From a good-coding standpoint, do you think there is a difference between these two options?

--
module a;

int a;
--
module b;

struct S{//otherwise unused wrapper
static int b;
}
--
November 04, 2012
On Sunday, 4 November 2012 at 14:59:24 UTC, Faux Amis wrote:
> I failed to mention that I am mostly talking about private module scope variables. I don't see how private module scoped vars make for less testable, readable or more bug prone code.

It's not like I feel that you should never use them, but what he says is right. The more open access that is given to a variable, the more difficult it is for the programmer to know what will access or change it. That becomes a huge problem in many languages that don't use thread-local variables by default, but it's still a problem in D.

Without using some sort of automated search, you can't know where in the module a variable is accessed or changed. Sometimes even a search will be insufficient:
---
module a;
int b; // the variable we're interested in
int c;

void blah() {
   foo();
   bar();
}

void foo() {
   c = b + 1;
}

void bar() {
   b *= 3;
}
---

So, via search, we can see that b is being accessed in foo, and being changed in bar. However, a simple search will not tell us that blah is accessing and changing b. Furthermore, any function that uses blah will also be accessing and changing b. The reason this is a problem is that it's "hidden" from the people reading the code. You might not know that using "blah" will write and read from b, which might effect the behavior of the call to "bax" later on in your code.

Consider this code, however:

---
void main() {
    int b = 5; // the variable we're interested in
    int c = blah(b);
    // What's the value of b here? How about c?
    bax(b);
    flax();
    bongo();
    for(d; sheep(c))
       blast(d);
    // Do you still know what b is? Of course you do!
}

int blah(ref int b) {
    int c = foo(b);
    bar(b);
    return c;
}

void foo(int b) {
    return b + 1;
}

void bar(ref int b) {
   b *= 3;
}

void bax(int b) {
   // large switch statement on b for behaviors
}
---

Now we're explicit in what uses b. All of a sudden, we can reason much more about the code without doing nearly as much searching. We know who depends on the value of b and who might change b. If we allowed it to be a global variable, or a module variable, or even a static struct variable, we might not always have such a good grasp on what is happening to it.

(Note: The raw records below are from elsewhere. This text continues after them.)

Lemma put_histories_total d accs :
  (forall acc hs, (acc, hs) ∈ accs -> count_of d acc + Z.of_nat (length hs) < 2 ^ 64) ->
  exists batch, put_histories d accs = Ok batch.
Proof.
  induction accs as [|[a hs] accs IH]; intros Hb; [by eexists|]. cbn [put_histories].
  destruct IH as [rest Hr]; [intros; apply Hb; by right|]. specialize (Hb a hs ltac:(left)).
  unfold put_account_transactions_dependant, get_acc_meta_num_tx. fold (count_of d a).
  assert (forall i, count_of d a + i + Z.of_nat (length hs) < 2 ^ 64 -> exists b, put_history a (count_of d a) i hs = Ok b) as Hh.
  { clear. induction hs as [|h hs IH]; intros i Hi; [by eexists|]. cbn [put_history length] in *.
    rewrite (proj2 (checked_add_Some 64 (count_of d a) i _)) by (split; [done|lia]). cbn [ok_or rbind].
    destruct (IH (i + 1)) as [b ->]; [lia|]. by eexists. }
  destruct (Hh 0) as [b ->]; [lia|]. cbn [rbind].
  rewrite (proj2 (checked_add_Some 64 (count_of d a) (Z.of_nat (length hs)) _)) by (split; [done|lia]). cbn [ok_or rbind].
  rewrite Hr. by eexists.
Qed.

Lemma put_next_total k st b hd slot s :
  following init channel k st -> channel_blocks channel !! k = Some b ->
  exists d, put_block (dbio st) (finalized b) hd slot s = Ok d.
Proof using Good.
  intros F Hb. unfold put_block.
  destruct (put_histories_total (dbio st) (map_to_list (acc_to_tx_map (transactions (finalized b))))) as [batch ->].
  - intros acc hs Hin. apply elem_of_map_to_list in Hin. rewrite acc_to_tx_map_spec in Hin. cbn [finalized transactions] in Hin.
    rewrite (ix_count _ _ _ _ (fl_indexed _ _ _ _ F)), history_finalized.
    assert (length hs = length (touching acc (transactions b))) as ->.
    { rewrite <- (length_fmap tx_hash). destruct (tx_hash <$> touching acc (transactions b)); [done|]. by injection Hin as <-. }
    pose proof (gc_counts _ _ Good acc) as Hc. rewrite <- (take_drop_middle _ _ _ Hb) in Hc.
    unfold history in Hc. rewrite fmap_app, concat_app, length_app in Hc. cbn [fmap list_fmap concat] in Hc. rewrite length_app in Hc.
    unfold compose in Hc. fold (history acc (take k (channel_blocks channel))). unfold history, compose. lia.
  - cbn [rbind]. by eexists.
Qed.
(* ===== verification/Genesis.v ===== *)
(** * The genesis of a zone and the start of a sequencer

    The state a zone starts from and the block that starts its chain: the initial
    state with its funded accounts and built-in programs
    ([lez/testnet_initial_state/src/lib.rs], [lez/system_accounts/src/lib.rs]), the
    configured genesis actions and the transactions made of them, and how a
    sequencer opens its store or creates one ([build_initial_state],
    [build_genesis_state] and [open_or_create_store] of
    [lez/sequencer/core/src/lib.rs]; [open_db] and [create_db_with_genesis] of
    [block_store.rs]); then its start on a channel ([verify_and_reconstruct] and
    [start_from_config]).  A sequencer that creates its store restores from it exactly
    the chain it created, every node that replays the genesis block holds the same
    state, the genesis moves the configured supplies and nothing else, the wrapped
    token's minter is fixed before any user transaction can run, and a new sequencer
    starts the channel or ends at its head.

    The compiled guests are the class [BuiltinPrograms]; what the channel answers is
    an argument, and where the database is on the disk is left out. *)

From S2P Require Import Prelude Bytes Account Merkle Ids Program AuthTransfer CommitmentTree State Messages Block StateDiff StateDiffProofs Ledger Transactions Clock NativePrograms CrossZone CrossZoneProofs ChainState ChainProofs Consistency Store StoreProofs Sequencer Production Restart TxIndex Encryption ChainIndex KeyTree Keys.
From Stdlib Require Import Strings.Byte.

(** ** The built-in programs *)

(** [programs::authenticated_transfer()] and so on, compiled at build time. *)
Class BuiltinPrograms := {
  authenticated_transfer : Prog;
  token : Prog;
  amm : Prog;
  clock : Prog;
  ata : Prog;
  vault : Prog;
  faucet : Prog;
  bridge : Prog;
  cross_zone_inbox : Prog;
  cross_zone_outbox : Prog;
  ping_sender : Prog;
  ping_receiver : Prog;
  bridge_lock : Prog;
  wrapped_token : Prog;
  pinata : Prog;
}.
(* ===== verification/WalletSync.v ===== *)
(** * Synchronising a wallet

    Models the part of [lez/wallet/src/lib.rs] that follows the chain: the two
    passes over a message (by nullifier and by view tag), shared accounts, the
    walk over the blocks of a range ([poller.rs]), decoding the wallet's own
    transactions, and the creation of shared accounts.

    What the sequencer answers and whether the storage could be written are
    arguments. *)

From S2P Require Import Prelude Bytes Account Merkle Ids Program Messages Block Encryption BTree ChainIndex KeyTree Keys UserKeyChain WalletStore.

(** ** Polling blocks ([poller.rs]) *)

(** The chunks [TxPoller::poll_block_range] asks for. *)
Definition chunk_end (max_amount chunk_start range_end : Z) : Z :=
  Z.min (saturating_sub (saturating_add64 chunk_start max_amount) 1) range_end.

Fixpoint poll_chunks (fuel : nat) (max_amount chunk_start range_end : Z) : option (list (Z * Z)) :=
  match fuel with
  | O => None
  | S fuel =>
      let e := chunk_end max_amount chunk_start range_end in
      let next := saturating_add64 e 1 in
      if range_end <? next then Some [(chunk_start, e)]
      else rest ← poll_chunks fuel max_amount next range_end; Some ((chunk_start, e) :: rest)
  end.

(** A chunk holds a block at least, so the length of the range bounds the requests;
    with [block_poll_max_amount] at zero the loop does not end. *)
Definition poll_fuel (chunk_start range_end : Z) : nat := S (Z.to_nat (range_end - chunk_start)).

(** [TxPoller::poll_block_range], over what the sequencer answers to each request:
    the blocks received, and the error that ended the stream, if one did. *)
Fixpoint fetch_chunks {E : Type} (get_block_range : Z -> Z -> result E (list Block)) (chunks : list (Z * Z))
    : list Block * option E :=
  match chunks with
  | [] => ([], None)
  | (s, e) :: chunks =>
      match get_block_range s e with
      | Err err => ([], Some err)
      | Ok blocks =>
          let (rest, err) := fetch_chunks get_block_range chunks in
          (blocks ++ rest, err)
      end
  end.

Section sync.
Context `{Sha256} `{HmacSha512} `{ChaCha20} `{MlKem}.

(** ** One message *)

(** The notes of a message that a key chain opens, by their view tag. *)
Definition open_notes (message : PrivacyMessage) (handled : gset nat) (kc : KeyChain)
    : result panic (list (AccountId * PrivateAccountKind * Account * NullifierSecretKey)) :=
  let? tag := compute_view_tag (nullifier_public_key kc) (viewing_public_key kc) in
  let? found := rmap (fun '(ciph_id, action) =>
      if bool_decide (ciph_id ∈ handled) || negb (view_tag (pa_encrypted_post_state action) =? tag) then Ok []
      else
        match calculate_shared_secret_receiver kc (epk (pa_encrypted_post_state action)) with
        | None => Ok []
        | Some shared_secret =>
            match decrypt_note_at message ciph_id shared_secret with
            | None => Ok []
            | Some (kind, res_acc) =>
                let? account_id := chain_account_id kc kind in
                Ok [(account_id, kind, res_acc, nullifier_secret_key (private_key_holder kc))]
            end
        end) (imap pair (prm_private_actions message)) in
  Ok (concat found).

(** The loop of [sync_private_accounts_with_message] over the notes opened. *)
Definition store_notes (notes : list (AccountId * PrivateAccountKind * Account * NullifierSecretKey))
    (st : UserKeyChain * NullifierIndex) : result panic (UserKeyChain * NullifierIndex) :=
  rfold (fun '(u, ix) '(id, kind, acc, nsk) =>
           let? r := insert_private_account u id kind acc in
           let? u := map_err (fun _ => "Account Id should exist"%string) r in
           Ok (u, track ix id acc nsk)) notes st.

(** [WalletCore::sync_shared_private_accounts_with_tx]: the keys of the shared
    accounts, and the loops over the accounts and the notes. *)
Definition shared_keys (u : UserKeyChain)
    : result panic (list (AccountId * NullifierPublicKey * ViewingPublicKey * PrivateKeyHolder)) :=
  let? l := rmap (fun '(id, entry) =>
      match derive_shared_account_keys u entry with
      | None => Ok []
      | Some keys =>
          let? vpk := generate_viewing_public_key keys in
          Ok [(id, generate_nullifier_public_key keys, vpk, keys)]
      end) (iter (shared_private_accounts u)) in
  Ok (concat l).

Definition sync_shared_note (message : PrivacyMessage) (handled : gset nat) (tag : ViewTag) (id : AccountId)
    (keys : PrivateKeyHolder) (st : UserKeyChain * NullifierIndex) (ca : nat * PrivateAction)
    : UserKeyChain * NullifierIndex :=
  let '(u, ix) := st in
  let '(ciph_id, action) := ca in
  if bool_decide (ciph_id ∈ handled) || negb (view_tag (pa_encrypted_post_state action) =? tag) then st
  else
    let vsk := viewing_secret_key keys in
    match decapsulate (epk (pa_encrypted_post_state action)) (vsk_d vsk) (vsk_z vsk) with
    | None => st
    | Some shared_secret =>
        match decrypt_note_at message ciph_id shared_secret with
        | None => st
        | Some (_, new_acc) =>
            (update_shared_private_account_state u id new_acc, track ix id new_acc (nullifier_secret_key keys))
        end
    end.

Definition sync_shared_private_accounts_with_tx (message : PrivacyMessage) (handled : gset nat)
    (st : UserKeyChain * NullifierIndex) : result panic (UserKeyChain * NullifierIndex) :=
  let? keys := shared_keys st.1 in
  rfold (fun st '(id, npk, vpk, keys) =>
           let? tag := compute_view_tag npk vpk in
           Ok (foldl (sync_shared_note message handled tag id keys) st
                 (imap pair (prm_private_actions message)))) keys st.

(** [WalletCore::sync_private_accounts_with_message] *)
Definition sync_private_accounts_with_message (message : PrivacyMessage) (handled : gset nat)
    (st : UserKeyChain * NullifierIndex) : result panic (UserKeyChain * NullifierIndex) :=
  let? chains := private_account_key_chains st.1 in
  let? affected := rmap (fun '(_, kc, _) => open_notes message handled kc) chains in
  let? st := store_notes (concat affected) st in
  sync_shared_private_accounts_with_tx message handled st.

(** ** Blocks *)

(** The body of the loop of [sync_to_block] over a block's transactions. *)
Definition sync_transaction (st : UserKeyChain * NullifierIndex) (tx : LeeTransaction)
    : result panic (UserKeyChain * NullifierIndex) :=
  match tx with
  | TxPrivacy pp_tx =>
      let? (u, ix, handled) := sync_updates_via_nullifiers st.1 (prt_message pp_tx) st.2 in
      sync_private_accounts_with_message (prt_message pp_tx) handled (u, ix)
  | _ => Ok st
  end.

(** Why a synchronisation stopped. *)
Inductive sync_error (E : Type) := PollFailed (e : E) | StoreFailed | PollHangs | SyncPanic (msg : panic).
Arguments PollFailed {E} e.
Arguments StoreFailed {E}.
Arguments PollHangs {E}.
Arguments SyncPanic {E} msg.

(** The blocks of [sync_to_block]: each is applied, the cursor moved and the storage
    written.  [store] says whether writing a storage succeeds. *)
Fixpoint sync_blocks {E : Type} (store : Storage -> bool) (s : Storage) (ix : NullifierIndex) (blocks : list Block)
    (end_error : option E) : Storage * result (sync_error E) unit :=
  match blocks with
  | [] => (s, match end_error with Some e => Err (PollFailed e) | None => Ok () end)
  | block :: blocks =>
      match rfold sync_transaction (transactions block) (key_chain s, ix) with
      | Err m => (s, Err (SyncPanic m))
      | Ok (u, ix) =>
          let s := mkStorage u (labels s) (hd_block_id (header block)) in
          if store s then sync_blocks store s ix blocks end_error else (s, Err StoreFailed)
      end
  end.

(** [WalletCore::sync_to_block] *)
Definition sync_to_block {E : Type} (max_amount : Z) (get_block_range : Z -> Z -> result E (list Block))
    (store : Storage -> bool) (s : Storage) (block_id : Z) : Storage * result (sync_error E) unit :=
  if block_id <=? last_synced_block s then (s, Ok ())
  else
    let start := saturating_add64 (last_synced_block s) 1 in
    match poll_chunks (poll_fuel start block_id) max_amount start block_id with
    | None => (s, Err PollHangs)
    | Some chunks =>
        let (blocks, err) := fetch_chunks get_block_range chunks in
        match build_latest_nullifier_index (key_chain s) with
        | Err m => (s, Err (SyncPanic m))
        | Ok ix => sync_blocks store s ix blocks err
        end
    end.

(** ** The wallet's own transactions *)

(** [enum AccDecodeData] *)
Inductive AccDecodeData := Skip | Decode (secret : SharedSecretKey) (account_id : AccountId).

(** [WalletCore::decode_insert_privacy_preserving_transaction_results] *)
Definition decode_one (message : PrivacyMessage) (u : UserKeyChain) (d : AccDecodeData)
    : result panic UserKeyChain :=
  match d with
  | Skip => Ok u
  | Decode secret id =>
      let? o := locate_spend u id message in
      match o with
      | None => Ok u
      | Some output_index =>
          let? (kind, res_acc) := ok_or (decrypt_note_at message output_index secret)
            "called `Option::unwrap()` on a `None` value" in
          let? r := insert_private_account u id kind res_acc in
          map_err (fun _ => "Account Id should exist"%string) r
      end
  end.

Definition decode_insert_results (u : UserKeyChain) (message : PrivacyMessage) (mask : list AccDecodeData)
    : result panic (result string UserKeyChain) :=
  if (length (prm_private_actions message) <? length mask)%nat
  then Ok (Err "Decode mask has more entries than the transaction has notes"%string)
  else let? u := rfold (decode_one message) mask u in Ok (Ok u).

(** [WalletCore::get_account_private] and [get_private_account_commitment] *)
Definition get_account_private (u : UserKeyChain) (id : AccountId) : result panic (option Account) :=
  let? f := private_account u id in
  Ok (found_account <$> f).

Definition get_private_account_commitment (u : UserKeyChain) (id : AccountId) : result panic (option Commitment) :=
  let? f := private_account u id in
  Ok (match f with
      | Some f => Some (commitment_new id (found_account f))
      | None => (fun e => commitment_new id (sh_account e)) <$> shared_private_accounts u !! id
      end).

(** ** Shared accounts *)

(** [WalletCore::register_shared_account] *)
Definition register_shared_account (u : UserKeyChain) (id : AccountId) (label : Label) (identifier : Identifier)
    (seed : option PdaSeed) (program_id : option ProgramId) : UserKeyChain :=
  insert_shared_private_account u id (mkShared label identifier seed program_id default_account).

(** The scan of [WalletCore::catch_up_shared_account] over the blocks already synced,
    watching only the initialization nullifier of the account. *)
Definition catch_up_blocks (u : UserKeyChain) (id : AccountId) (blocks : list Block) : result panic UserKeyChain :=
  let? (u, _) := rfold (fun st tx =>
      match tx with
      | TxPrivacy pp_tx =>
          let? (u, ix, _) := sync_updates_via_nullifiers (fst st) (prt_message pp_tx) (snd st) in
          Ok (u, ix)
      | _ => Ok st
      end) (b ← blocks; transactions b) (u, track_initialization ∅ id) in
  Ok u.

Definition catch_up_shared_account (s : Storage) (id : AccountId) (blocks : list Block) : result panic Storage :=
  if (last_synced_block s =? 0) || negb (bool_decide (is_Some (shared_private_accounts (key_chain s) !! id)))
  then Ok s
  else
    let? u := catch_up_blocks (key_chain s) id blocks in
    Ok (mkStorage u (labels s) (last_synced_block s)).

(** [WalletCore::create_shared_pda_account] and
    [create_shared_regular_account_with_identifier] *)
Definition create_shared_pda_account (s : Storage) (group_name : Label) (seed : PdaSeed) (program_id : ProgramId)
    (identifier : Identifier) (blocks : list Block)
    : result panic (result string (Storage * (AccountId * NullifierPublicKey * ViewingPublicKey))) :=
  match group_key_holders (key_chain s) !! group_name with
  | None => Ok (Err "Group not found"%string)
  | Some holder =>
      let keys := derive_keys_for_pda holder program_id seed in
      let npk := generate_nullifier_public_key keys in
      let? vpk := generate_viewing_public_key keys in
      let? id := for_private_pda program_id seed npk vpk identifier in
      let u := register_shared_account (key_chain s) id group_name identifier (Some seed) (Some program_id) in
      let? s := catch_up_shared_account (mkStorage u (labels s) (last_synced_block s)) id blocks in
      Ok (Ok (s, (id, npk, vpk)))
  end.

Definition create_shared_regular_account (s : Storage) (group_name : Label) (identifier : Identifier)
    (blocks : list Block)
    : result panic (result string (Storage * (AccountId * NullifierPublicKey * ViewingPublicKey))) :=
  match group_key_holders (key_chain s) !! group_name with
  | None => Ok (Err "Group not found"%string)
  | Some holder =>
      let keys := derive_regular_shared_account_keys_from_identifier holder identifier in
      let npk := generate_nullifier_public_key keys in
      let? vpk := generate_viewing_public_key keys in
      let? id := for_regular_private_account npk vpk identifier in
      let u := register_shared_account (key_chain s) id group_name identifier None None in
      let? s := catch_up_shared_account (mkStorage u (labels s) (last_synced_block s)) id blocks in
      Ok (Ok (s, (id, npk, vpk)))
  end.
End sync.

And if you don't have a good grasp on what's happening to the state of your program, you might introduce bugs. Hence, it's bug prone to use module scoped variables.

As for testability: if the behavior of your code depends on globals (and/or module-scoped variables), then it should be obvious why it's more difficult to test. Tests shouldn't be effected by tests run before nor should they have an effect on tests run after. When you use globals, your code will violate that by definition. Unless, of course, you spend time being very careful to reset globals before and/or after each test. That certainly makes testing more difficult and error prone, though.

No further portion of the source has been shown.